Позже я обнаружил, что восстановить в памяти ход тех размышлений практически невозможно. Поначалу я пытался делать заметки в тетради, но рука никак не успевала за невероятной скоростью процессов мышления и восприятия. В результате сделанные в таком повышенном состоянии осознания «записки охотника» в нормальном состоянии восприятия никак не удавалось расшифровать. Собственная логика от меня ускользала. Но тем не менее неделю за неделей такие состояния повышенной интенсивности восприятия вызывали у меня невероятный интеллектуальный восторг, вызванный собственной способностью ставить непривычные вопросы и находить на них неожиданные ответы.
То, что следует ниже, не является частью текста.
Lemma blob_front base n l : take n base = blob_of l -> exists tl, base = le_bytes 4 (Z.of_nat (length l)) ++ enc_attrs l ++ tl.
Proof.
  intros Ht. exists (drop n base). rewrite <- (take_drop n base) at 1. rewrite Ht. unfold blob_of. by rewrite <- app_assoc.
Qed.
(** The nodes are allocated and the blob is still the one that was looked at. *)
Lemma wp_parse ws s l l0 b buf :
  unbuilt s l -> i_blob (xs_x s) = Some b -> m_bufs (xs_mem s) !! b = Some buf -> attr_list l0 -> l0 <> [] -> l = parse l0 ->
  take (Z.to_nat (b_iov_len buf)) (b_base buf) = blob_of l0 -> b_iov_len buf = blob_size l0 ->
  wp ('(err, bad) ↢ build_loop (Z.to_nat (Z.of_nat (length l0))) b 4 (b_iov_len buf) (- EIO);
      match bad with Some n => build_bad n err | None => build_done err end)
    (fun r w => r = 0 /\ exists s', w = (ws, s') /\ inv s' l /\ current s' = true /\
       spare s' = spare s - Z.of_nat (length l0) /\ (forall i v, private s i v -> private s' i v) /\
       i_prealloc_blob (xs_x s') = i_prealloc_blob (xs_x s) /\ xs_caps s' = xs_caps s /\ xs_log s' = xs_log s /\
       i_version (xs_x s') = i_version (xs_x s) /\ i_dirty (xs_x s') = false) (ws, s).
Proof.
  intros Hu Hblob Hb [Hn Hsz] Hne -> Ht Hlen. destruct (blob_front _ _ _ Ht) as [tl Hbase].
  pose proof Hu as [Hi E1 (E2 & E3 & E4) E5]. rewrite Nat2Z.id.
  pose proof (wp_build_loop ws b buf tl l0 s [] (le_bytes 4 (Z.of_nat (length l0))) (- EIO)
    (indexed_nil _ _ E1 E2 E3 E4) Hblob Hb Hbase Hn) as Hloop.
  rewrite length_le_bytes, enc_attrs_length in Hloop. change (Z.of_nat 4) with 4 in Hloop.
  rewrite Hlen. replace (4 + (blob_size l0 - 4)) with (blob_size l0) in Hloop by lia.
  apply wp_bind. eapply wp_mono; [apply Hloop; change (blob_size []) with 4; lia|].
  intros r w (-> & s1 & -> & Hst). destruct l0 as [|a l0]; [done|]. cbv beta iota.
  destruct (done_inv s1 s (parse (a :: l0)) _ Hi (st_rest _ _ _ _ _ Hst) (st_indexed _ _ _ _ _ Hst) (st_dom _ _ _ _ _ Hst))
    as [Hi' Hc].
  unfold build_done. apply wp_bind, wp_mod, wp_ret. split; [done|]. eexists. split; [done|].
  pose proof (st_rest _ _ _ _ _ Hst) as Hr. unfold rest in Hr. injection Hr as R1 R2 R3 R4 R5 R6 R7 R8 R9 R10.
  split_and!; try done.
  - exact (st_spare _ _ _ _ _ Hst).
  - intros i v Hp. apply (st_private _ _ _ _ _ Hst i v Hp). by intros ?%elem_of_nil.
Qed.

(** Two lists in the same blob have the same length. *)
Lemma blob_same m b buf l l' :
  m_bufs m !! b = Some buf -> 4 < b_iov_len buf -> take (Z.to_nat (b_iov_len buf)) (b_base buf) = blob_of l ->
  blob_holds m (Some b) l' -> attr_list l -> attr_list l' ->
  l' <> [] /\ take (Z.to_nat (b_iov_len buf)) (b_base buf) = blob_of l' /\ length l' = length l.
Proof.
  intros Hb Hgt Ht (buf' & Hb' & _ & _ & Hif) [_ Hs] [_ Hs']. rewrite Hb in Hb'. injection Hb' as <-.
  destruct (Z.ltb_spec 4 (b_iov_len buf)) as [_|?]; [|lia]. destruct Hif as [Ht' Hne]. split_and!; try done.
  pose proof (blob_size_bounds l). pose proof (blob_size_bounds l'). rewrite Ht in Ht'. unfold blob_of in Ht'.
  apply app_inj_1 in Ht' as [Hh _]; [|by rewrite !length_le_bytes]. apply (f_equal le_val) in Hh.
  rewrite !le_val_le_bytes in Hh by (change (256 ^ Z.of_nat 4) with (2 ^ 32); lia). lia.
Qed.

Lemma version_check x : 0 <= x < 2 ^ 31 -> u64 (s32 x) = x.
Proof. intros. rewrite s32_small, u64_small; lia. Qed.

Lemma wp_build_start G fuel : forall ws s l err,
  (length ws < fuel)%nat -> unbuilt s l -> G l -> Forall (rely G) ws ->
  err = 0 \/ err = - ENOMEM ->
  wp (build_start kmalloc_ok fuel err)
    (fun r w => exists ws' s' l', w = (ws', s') /\ after_build G ws s l err r ws' s' l') (ws, s).
Proof.
  induction fuel as [|fuel IH]; intros ws s l err Hf Hu Hsz Hws Herr; [lia|]. cbn [build_start].
  apply wp_bind, wp_getx. destruct (i_blob (xs_x s)) as [b|] eqn:Hblob; [|apply wp_done_empty; by rewrite ?Hblob].
  destruct (v_blob _ _ (ub_inv _ _ Hu) b Hblob) as [buf Hb].
  apply wp_bind, wp_on_mem. unfold get_buf at 1, wp at 1. rewrite Hb, xs_mem_id.
  destruct (Z.ltb_spec 4 (b_iov_len buf)) as [Hgt|Hle]; [|apply wp_done_empty; rewrite ?Hblob; eauto].
  destruct (unbuilt_stale _ _ Hu) as (Hst & Hnd & l0 & [Hn0 Hsz0] & Hl0 & El).
  pose proof Hl0 as Hl0'. rewrite Hblob in Hl0. destruct Hl0 as (buf' & Hb' & Hal & Hiov & Hif). rewrite Hb in Hb'.
  injection Hb' as <-. destruct (Z.ltb_spec 4 (b_iov_len buf)) as [_|?]; [|lia]. destruct Hif as [Ht Hne].
  destruct (blob_front _ _ _ Ht) as [tl Hbase].
  assert (Hlen : b_iov_len buf = blob_size l0).
  { rewrite <- blob_of_length, <- Ht, length_take. lia. }
  pose proof (blob_size_bounds l0) as Hbb.
  apply wp_bind. change 0 with (Z.of_nat (length (@nil Z))). eapply wp_decode_32; [exact Hb|exact Hbase|lia|cbn; lia|].
  cbv beta iota zeta. apply wp_bind, wp_kalloc. intros ok s1 B1 Hok1. apply wp_bind.
  set (Q := fun _ => _). assert (HQ : forall all k s2, bumped s s2 (Z.of_nat k) -> (all = true -> k = length l0) ->
    (no_failure -> all = true) -> Q (all, k) (ws, s2)).
  2:{ destruct ok.
      - apply wp_alloc_nodes. intros all k s2 B2 Hk Hall. apply HQ; [|by rewrite Nat2Z.id in Hk|done].
        replace (Z.of_nat k) with (0 + Z.of_nat k) by lia. by eapply bumped_trans.
      - apply wp_ret, HQ; [done|done|]. intros Hnf. by specialize (Hok1 Hnf). }
  intros all k s2 B2 Hk Hall. unfold Q. clear Q. destruct (bumped_spare _ _ _ B2) as [Hsp2 Hpr2].
  pose proof (bumped_unbuilt _ _ _ _ B2 Hu) as Hu2.
  apply wp_bind, (wp_unlocked G ws s2 l); [done|by apply ub_inv|done|]. intros ws3 s3 l3 Hws3 Hlen3 Hi3 Hsz3 Hf3 Halone.
  pose proof (unbuilt_frame _ _ _ _ Hu2 Hf3 Hi3) as Hu3. destruct (frame_private _ _ Hf3) as [Hsp3 Hpr3].
  assert (Hlw : (length ws3 <= length ws)%nat) by (destruct Hlen3 as [?|[-> _]]; [lia|cbn; lia]).
  destruct all; cbn [negb].
  2:{ unfold build_bad. apply wp_bind, wp_free_nodes. intros s4 B4. apply wp_bind, wp_mod, wp_ret.
      destruct (bumped_spare _ _ _ B4) as [Hsp4 Hpr4]. pose proof (bumped_unbuilt _ _ _ _ B4 Hu3) as Hu4.
      eexists ws3, _, l3. split; [done|].
      assert (Es : s4 <| xs_x ::= fun i => i <| i_names_size := 0 |> |> = s4).
      { destruct Hu4 as [_ _ (_ & E3 & _) _]. destruct s4 as [[] ? ? ?]. cbn in E3. by rewrite <- E3. }
      rewrite Es. split; try done.
      - apply Hu4.
      - lia.
      - auto.
      - rewrite (bp_x _ _ _ B4), (f_prealloc _ _ Hf3), (bp_x _ _ _ B2). done.
      - by right.
      - intros Hnf. by specialize (Hall Hnf).
      - intros ->. destruct (Halone eq_refl) as (-> & -> & ->). split_and!; try done.
        + by rewrite (bp_caps _ _ _ B4), (bp_caps _ _ _ B2).
        + by rewrite (bp_log _ _ _ B4), (bp_log _ _ _ B2).
        + intros Hnf. by specialize (Hall Hnf).
        + by rewrite (bp_x _ _ _ B4), (bp_x _ _ _ B2).
        + by rewrite (bp_x _ _ _ B4), (bp_x _ _ _ B2).
      - by rewrite Hst.
      - pose proof (f_version _ _ Hf3). rewrite (bp_x _ _ _ B4). rewrite (bp_x _ _ _ B2) in *. lia. }
  rewrite (Hk eq_refl) in *. clear Hk Hall k.
  pose proof (v_version _ _ (ub_inv _ _ Hu)) as Hv. rewrite version_check by lia. apply wp_bind, wp_getx.
  assert (Ex2 : xs_x s2 = xs_x s) by apply B2.
  destruct (Z.eqb_spec (i_version (xs_x s3)) (i_version (xs_x s))) as [Ev|Ev]; cbn [negb].
  - rewrite <- Ex2 in Ev. destruct (f_blob _ _ Hf3 Ev) as [Eb Ebuf]. rewrite Ex2 in Eb, Ebuf. rewrite Hblob in Eb.
    specialize (Ebuf b Hblob). rewrite (bp_bufs _ _ _ B2), Hb in Ebuf.
    destruct (unbuilt_stale _ _ Hu3) as (_ & _ & l0' & Ha' & Hl' & El').
    destruct (blob_same _ _ _ l0 l0' Ebuf Hgt Ht ltac:(by rewrite <- Eb) (conj Hn0 Hsz0) Ha') as (Hne' & Ht' & Elen).
    rewrite <- Elen in Hsp2 |- *.
    eapply wp_mono; [apply (wp_parse ws3 s3 l3 l0' b buf); try done|].
    { by rewrite <- blob_of_length, <- Ht', Ht, blob_of_length. }
    intros r w (-> & s4 & -> & Hi4 & Hc4 & Hsp4 & Hpr4 & Hpa4 & Hcp4 & Hlg4 & Hver4 & Hdi4). exists ws3, s4, l3. split; [done|].
    split; try done.
    + lia.
    + auto.
    + by rewrite Hpa4, (f_prealloc _ _ Hf3), Ex2.
    + by left.
    + intros ->. destruct (Halone eq_refl) as (-> & -> & ->). split_and!; try done.
      * by rewrite Hcp4, (bp_caps _ _ _ B2).
      * by rewrite Hlg4, (bp_log _ _ _ B2).
      * by rewrite Hver4, (bp_x _ _ _ B2).
      * by rewrite Hdi4, Hnd.
    + by rewrite Hst.
    + rewrite Hver4, Ev, Ex2. lia.
  - assert (Hlt : (length ws3 < length ws)%nat).
    { destruct Hlen3 as [?|[_ ->]]; [done|]. by rewrite Ex2 in Ev. }
    rewrite Nat2Z.id. apply wp_bind, wp_free_nodes. intros s4 B4. destruct (bumped_spare _ _ _ B4) as [Hsp4 Hpr4].
    eapply wp_mono; [apply (IH ws3 s4 l3 (- ENOMEM)); [lia|by apply (bumped_unbuilt s3 s4 _ _ B4)|done|done|by right]|].
    cbv beta. intros r w (ws5 & s5 & l5 & -> & [A1 A2 A3 A4 A5 A6 A7 A8 A9 A10 A11 _ A13]). exists ws5, s5, l5. split; [done|].
    split; try done.
    + lia.
    + lia.
    + auto.
    + by rewrite A7, (bp_x _ _ _ B4), (f_prealloc _ _ Hf3), Ex2.
    + intros ->. cbn in Hlt. lia.
    + by rewrite Hst.
    + pose proof (f_version _ _ Hf3). rewrite (bp_x _ _ _ B4) in A13. rewrite Ex2 in *. lia.
Qed.
(** [__build_xattrs] leaves an inode whose index is current, or reports that
    memory ran out. *)
Lemma wp_build_xattrs G ws s l :
  inv s l -> G l -> Forall (rely G) ws ->
  wp (__build_xattrs kmalloc_ok)
    (fun r w => exists ws' s' l', w = (ws', s') /\ after_build G ws s l 0 r ws' s' l') (ws, s).
Proof.
  intros Hi Hsz Hws. unfold __build_xattrs. apply wp_bind, wp_getx. pose proof (v_version _ _ Hi) as Hv.
  destruct (Z.leb_spec (i_version (xs_x s)) (i_index_version (xs_x s))) as [Hle|Hgt].
  - assert (Hc : current s = true) by (apply Z.eqb_eq; lia). apply wp_ret. exists ws, s, l. split; [done|]. split; auto 10; lia.
  - assert (Hc : current s = false) by (apply Z.eqb_neq; lia). apply wp_bind, wp_destroy; [apply Hi|]. intros s1 Hf.
    destruct (destroy_unbuilt _ _ _ Hi Hc Hf) as (Hu & Hsp & Hpr & Hcp & Hlg & Hpa & _).
    eapply wp_mono; [apply (wp_build_start G _ ws _ l 0); [cbn [fst]; lia|done|done|done|by left]|].
    cbv beta. intros r w (ws' & s' & l' & -> & [A1 A2 A3 A4 A5 A6 A7 A8 A9 A10 A11 _ A13]). exists ws', s', l'. split; [done|].
    split; try done.
    + by rewrite A5.
    + auto.
    + by rewrite A7.
    + intros E. destruct (A11 E) as (? & ? & Ec & El & ? & Ev & Ed). rewrite Ec, El, Ev, Ed, Hcp, Hlg. cbn.
      by rewrite (fr_x _ _ _ _ Hf).
    + by rewrite Hc.
    + etrans; [|exact A13]. cbn. rewrite (fr_x _ _ _ _ Hf). lia.
Qed.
Так я и познакомился с Вячеславом Сергеевичем Дудченко. В конце учебного курса я подошел к нему и сообщил, что хочу работать в его команде.

Принципиальная сложность попыток рационального осмысления инновационной методологии В.С.Дудченко, на мой взгляд, состоит в том, что реальная практика Славиной работы с людьми была неразрывно связана с некоторыми странными состояниями восприятия, которые настолько сильно не соответствуют всему, что мы знаем о себе и о мире, что чаще всего рациональное сознание пытается вытеснить эти воспоминания и поместить их в самый дальний чулан памяти. Тоже самое происходило и со мной. Я довольно долго отказывал себе в рациональном признании того факта, что Слава как-то странно влияет на процессы моего восприятия, и лишь интуитивно чувствовал, что в его присутствии все как-то неуловимо меняется.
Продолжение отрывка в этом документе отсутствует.